Lemma conn_request_queue c hvp f p : queue_ok (fs_queue f) -> let f' := fst (tcp_v4_conn_request c hvp f p) in fs_sk f' = fs_sk f /\ queue_ok (fs_queue f').
Proof using L.
  intros (l & T & A & k & Hr & Ht). pose proof (conn_request_spec c hvp f p l T A k Hr Ht) as Hc. cbn zeta. destruct (tcp_v4_conn_request c hvp f p) as [f' sent]. cbn [fst]. destruct Hc as [[->|(skb & x & _ & [_ _ (i & b & l' & _ & S1 & S2 & _) (S3 & _)])] _]; [split; [done|by exists l, T, A, k]|]. split; [done|]. by exists l', (<[i := x :: b]> T), A, k.
Qed.
Lemma listen_process sk skb : sk_state sk = TCP_LISTEN -> exists r, tcp_rcv_state_process sk_dst_get sk skb = Some r /\ quiet sk (rr_sk r).
Proof using SU.
  intros Hs. unfold tcp_rcv_state_process. cbn zeta. set (sk1 := sk <| tp; rx_opt; saw_tstamp := false |>). assert (E1 : sk_state sk1 = TCP_LISTEN) by done. rewrite E1. assert (Hq : quiet sk sk1) by (by split). case_if_as H1; [by eexists|]. case_if_as H2; [by eexists|]. case_if_as H3; [|by eexists]. pose proof (ul_conn_request sk1 skb) as Hc. destruct (conn_request sk1 skb) as [r sk2]. eexists. split; [reflexivity|]. change (quiet sk sk2). exact (along_step rcv_kept (T := tquiet) sk sk1 sk2 Hq Hc).
Qed.
Lemma reset_of_ok f p r : reset_of f p = Some r -> th_rst (skb_th (pk_skb p)) = false.
Proof using Type. unfold reset_of, tcp_v4_send_reset. by destruct (th_rst (skb_th (pk_skb p))). Qed.
Lemma do_state_listen c hvp f p acts : sk_state (fs_sk f) = TCP_LISTEN -> queue_ok (fs_queue f) ->
  exists o, do_state c hvp f p acts = Some o /\ quiet (fs_sk f) (fs_sk (do_full o)) /\ queue_ok (fs_queue (do_full o)) /\ do_child o = None /\ (forall r, do_reset o = Some r -> th_rst (skb_th (pk_skb p)) = false).
Proof using L SU.
  intros Hs Hq. unfold do_state. destruct (if wants_request f p then tcp_v4_conn_request c hvp f p else (f, None)) as [f1 sent] eqn:E1. assert (Hf : fs_sk f1 = fs_sk f /\ queue_ok (fs_queue f1)) by (pose proof (conn_request_queue c hvp f p Hq) as Hc; destruct (wants_request f p); [cbn zeta in Hc; rewrite E1 in Hc; exact Hc|injection E1 as <- _; done]). destruct Hf as [Hf1 Hf2].
  destruct (listen_process (fs_sk f1) (pk_skb p)) as (r & Er & Hk); [by rewrite Hf1|]. rewrite Er. eexists. split; [reflexivity|]. cbn [do_full do_child do_reset]. split_and!; [change (quiet (fs_sk f) (rr_sk r)); by rewrite <- Hf1|exact Hf2|done|]. intros r0. case_if_as Hz; [apply reset_of_ok|done].
Qed.
Lemma hnd_req_queue srs g h f p : (forall f p, queue_ok (fs_queue f) -> queue_ok (snd (cookie_v4_check f p))) -> queue_ok (fs_queue f) -> queue_ok (rr_queue (tcp_v4_hnd_req srs g h f p)).
Proof using Type.
  intros Hc Hq. unfold tcp_v4_hnd_req. cbn zeta. destruct (inet_csk_search_req _ _ _ _ _) as [[x prev]|] eqn:Es; [by eapply check_req_queue|]. destruct (inet_lookup_established_ _ _ _ _ _ _ _); [done|]. case_if_as Hy; [|done]. pose proof (Hc f p Hq) as H1. destruct (cookie_v4_check f p). exact H1.
Qed.
End DoRcv.

Module Demo.
#[local] Existing Instance linux.
#[local] Existing Instance Md5.Demo.toy.
#[local] Existing Instance Reply.Demo.env.
#[local] Existing Instance Icmp.Demo.env.
#[local] Existing Instance Hashtables.Demo.env.
#[local] Existing Instance Hashtables.Demo.laws.
#[local] Existing Instance Rtt.Demo.dst_ops.
#[local] Existing Instance DataQueue.Demo.tw.
#[local] Existing Instance Listen.Demo.host.
#[local] Existing Instance Input.Demo.linux_setup.
#[local] Instance plain : RcvEnv := {|
  pkt_host _ := true; pskb_may_pull p n := n <=? len (pk_skb p);
  tcp_v4_check _ _ _ _ := 0; csum_tcpudp_nofold _ _ _ _ _ := 0; skb_checksum_complete_ _ _ := false;
  skb_steal_sock _ := None; xfrm4_policy_check _ _ := true; sk_filter _ p := Some p; tcp_prequeue _ _ := None;
|}.
Notation tables := Hashtables.Demo.host.
(** The server, a connection and a TIME-WAIT bucket of [Hashtables.Demo]. *)
Definition hs := mk_host tables {[0%nat := Listen.Demo.listening; 1%nat := Icmp.Demo.conn]} {[3%nat := mk_tw_entry Reply.Demo.tw (mk_tw_reply 0 None false 0) None]}.
Definition seg (skb : sk_buff) (sport dport : Z) := mk_packet skb (mk_iphdr Hashtables.Demo.there Hashtables.Demo.here 64 0) sport dport Hashtables.Demo.net 2 true.
Definition text := seg (blank_skb <| skb_th; th_ack := true |> <| skb_th; th_doff := 5 |> <| len := 120 |>) 5000 (htons 80).
Definition csum := mk_csum CHECKSUM_NONE 0.
Lemma hs_ok : host_ok hs.
Proof.
  split; [exact Hashtables.Demo.host_hash_inv|intros i Hi; by apply Hashtables.Demo.host_hashed in Hi as ->|intros i Hi; by apply Hashtables.Demo.host_tw in Hi as ->|intros i Hi; by apply Hashtables.Demo.host_listening in Hi as -> |intros i [Hi|Hi]; [apply Hashtables.Demo.host_hashed in Hi as ->|apply Hashtables.Demo.host_listening in Hi as ->]; by eexists|intros i Hi; apply Hashtables.Demo.host_tw in Hi as ->; by eexists].
Qed.
(** The segment of the connection, one for a port that nobody listens on, and the SYN that reopens
    the connection in TIME-WAIT: it goes to the listening socket of its port, or is acknowledged. *)
Example text_to : (fun o => fst <$> (fst <$> ro_to o)) <$> tcp_v4_rcv 2 blank_opt csum 0 hs text = Some (Some 1%nat).
Proof. vm_compute. reflexivity. Qed.
Example stray_reset : (fun o => (th_rst ∘ rp_th <$> ro_reply o, fst <$> (fst <$> ro_to o))) <$> tcp_v4_rcv 2 blank_opt csum 0 hs (seg (pk_skb text) 5000 (htons 81)) = Some (Some true, None).
Proof. vm_compute. reflexivity. Qed.
Lemma conn_known : ~ conn_free tables (stamped 0 text).
Proof.
  intros Hn. apply (Hn 1%nat); [|eexists; split; vm_compute; reflexivity]. pose proof (lookup_established_spec tables Hashtables.Demo.net Hashtables.Demo.there 5000 Hashtables.Demo.here 80 2 Hashtables.Demo.host_hash_inv ltac:(vm_compute; intuition discriminate) ltac:(vm_compute; intuition discriminate)) as H. cbn zeta in H. replace (inet_lookup_established_ _ _ _ _ _ _ _) with (Some 1%nat) in H by (vm_compute; reflexivity). destruct H as [_ [H|[H _]]]; [exact H|by apply Hashtables.Demo.host_tw in H].
Qed.
Lemma rcv_demux_ok_witness : exists o, tcp_v4_rcv 2 blank_opt csum 0 hs text = Some o /\ routed blank_opt csum 0 hs text o /\ ro_to o = Some (1%nat, stamped 0 text, ToSocket).
Proof.
  destruct (rcv_demux_ok blank_opt csum 0 hs text) as (o & E & Hr); [exact hs_ok|vm_compute; intuition discriminate|vm_compute; intuition discriminate|reflexivity|]. exists o. split; [exact E|]. split; [exact Hr|]. destruct Hr as [_ Hd]. change (whole csum text) with true in Hd. destruct (dl_conn _ _ _ _ Hd conn_known) as (i & f & Hi & _ & Hf & [Hto _] & _). apply Hashtables.Demo.host_hashed in Hi as ->. injection Hf as <-. apply (Hto (stamped 0 text)). split; [vm_compute; discriminate|split; reflexivity].
Defined.
Lemma queue0 : queue_ok (fs_queue Listen.Demo.listening).
Proof. exists ReqQueue.Demo.l0, ReqQueue.Demo.T0, [], 4. split; [exact ReqQueue.Demo.q0_rep|exact ReqQueue.Demo.table0]. Qed.
End Demo.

Problem details
A verbatim transcription is needed of the lines above, starting at the line with "(** The segment" and ending at the line with "Lemma queue0 : queue_ok", both included, and of nothing else.

Result below
(** The segment of the connection, one for a port that nobody listens on, and the SYN that reopens
    the connection in TIME-WAIT: it goes to the listening socket of its port, or is acknowledged. *)
Example text_to : (fun o => fst <$> (fst <$> ro_to o)) <$> tcp_v4_rcv 2 blank_opt csum 0 hs text = Some (Some 1%nat).
Proof. vm_compute. reflexivity. Qed.
Example stray_reset : (fun o => (th_rst ∘ rp_th <$> ro_reply o, fst <$> (fst <$> ro_to o))) <$> tcp_v4_rcv 2 blank_opt csum 0 hs (seg (pk_skb text) 5000 (htons 81)) = Some (Some true, None).
Proof. vm_compute. reflexivity. Qed.
Lemma conn_known : ~ conn_free tables (stamped 0 text).
Proof.
  intros Hn. apply (Hn 1%nat); [|eexists; split; vm_compute; reflexivity]. pose proof (lookup_established_spec tables Hashtables.Demo.net Hashtables.Demo.there 5000 Hashtables.Demo.here 80 2 Hashtables.Demo.host_hash_inv ltac:(vm_compute; intuition discriminate) ltac:(vm_compute; intuition discriminate)) as H. cbn zeta in H. replace (inet_lookup_established_ _ _ _ _ _ _ _) with (Some 1%nat) in H by (vm_compute; reflexivity). destruct H as [_ [H|[H _]]]; [exact H|by apply Hashtables.Demo.host_tw in H].
Qed.
Lemma rcv_demux_ok_witness : exists o, tcp_v4_rcv 2 blank_opt csum 0 hs text = Some o /\ routed blank_opt csum 0 hs text o /\ ro_to o = Some (1%nat, stamped 0 text, ToSocket).
Proof.
  destruct (rcv_demux_ok blank_opt csum 0 hs text) as (o & E & Hr); [exact hs_ok|vm_compute; intuition discriminate|vm_compute; intuition discriminate|reflexivity|]. exists o. split; [exact E|]. split; [exact Hr|]. destruct Hr as [_ Hd]. change (whole csum text) with true in Hd. destruct (dl_conn _ _ _ _ Hd conn_known) as (i & f & Hi & _ & Hf & [Hto _] & _). apply Hashtables.Demo.host_hashed in Hi as ->. injection Hf as <-. apply (Hto (stamped 0 text)). split; [vm_compute; discriminate|split; reflexivity].
Defined.
Lemma queue0 : queue_ok (fs_queue Listen.Demo.listening).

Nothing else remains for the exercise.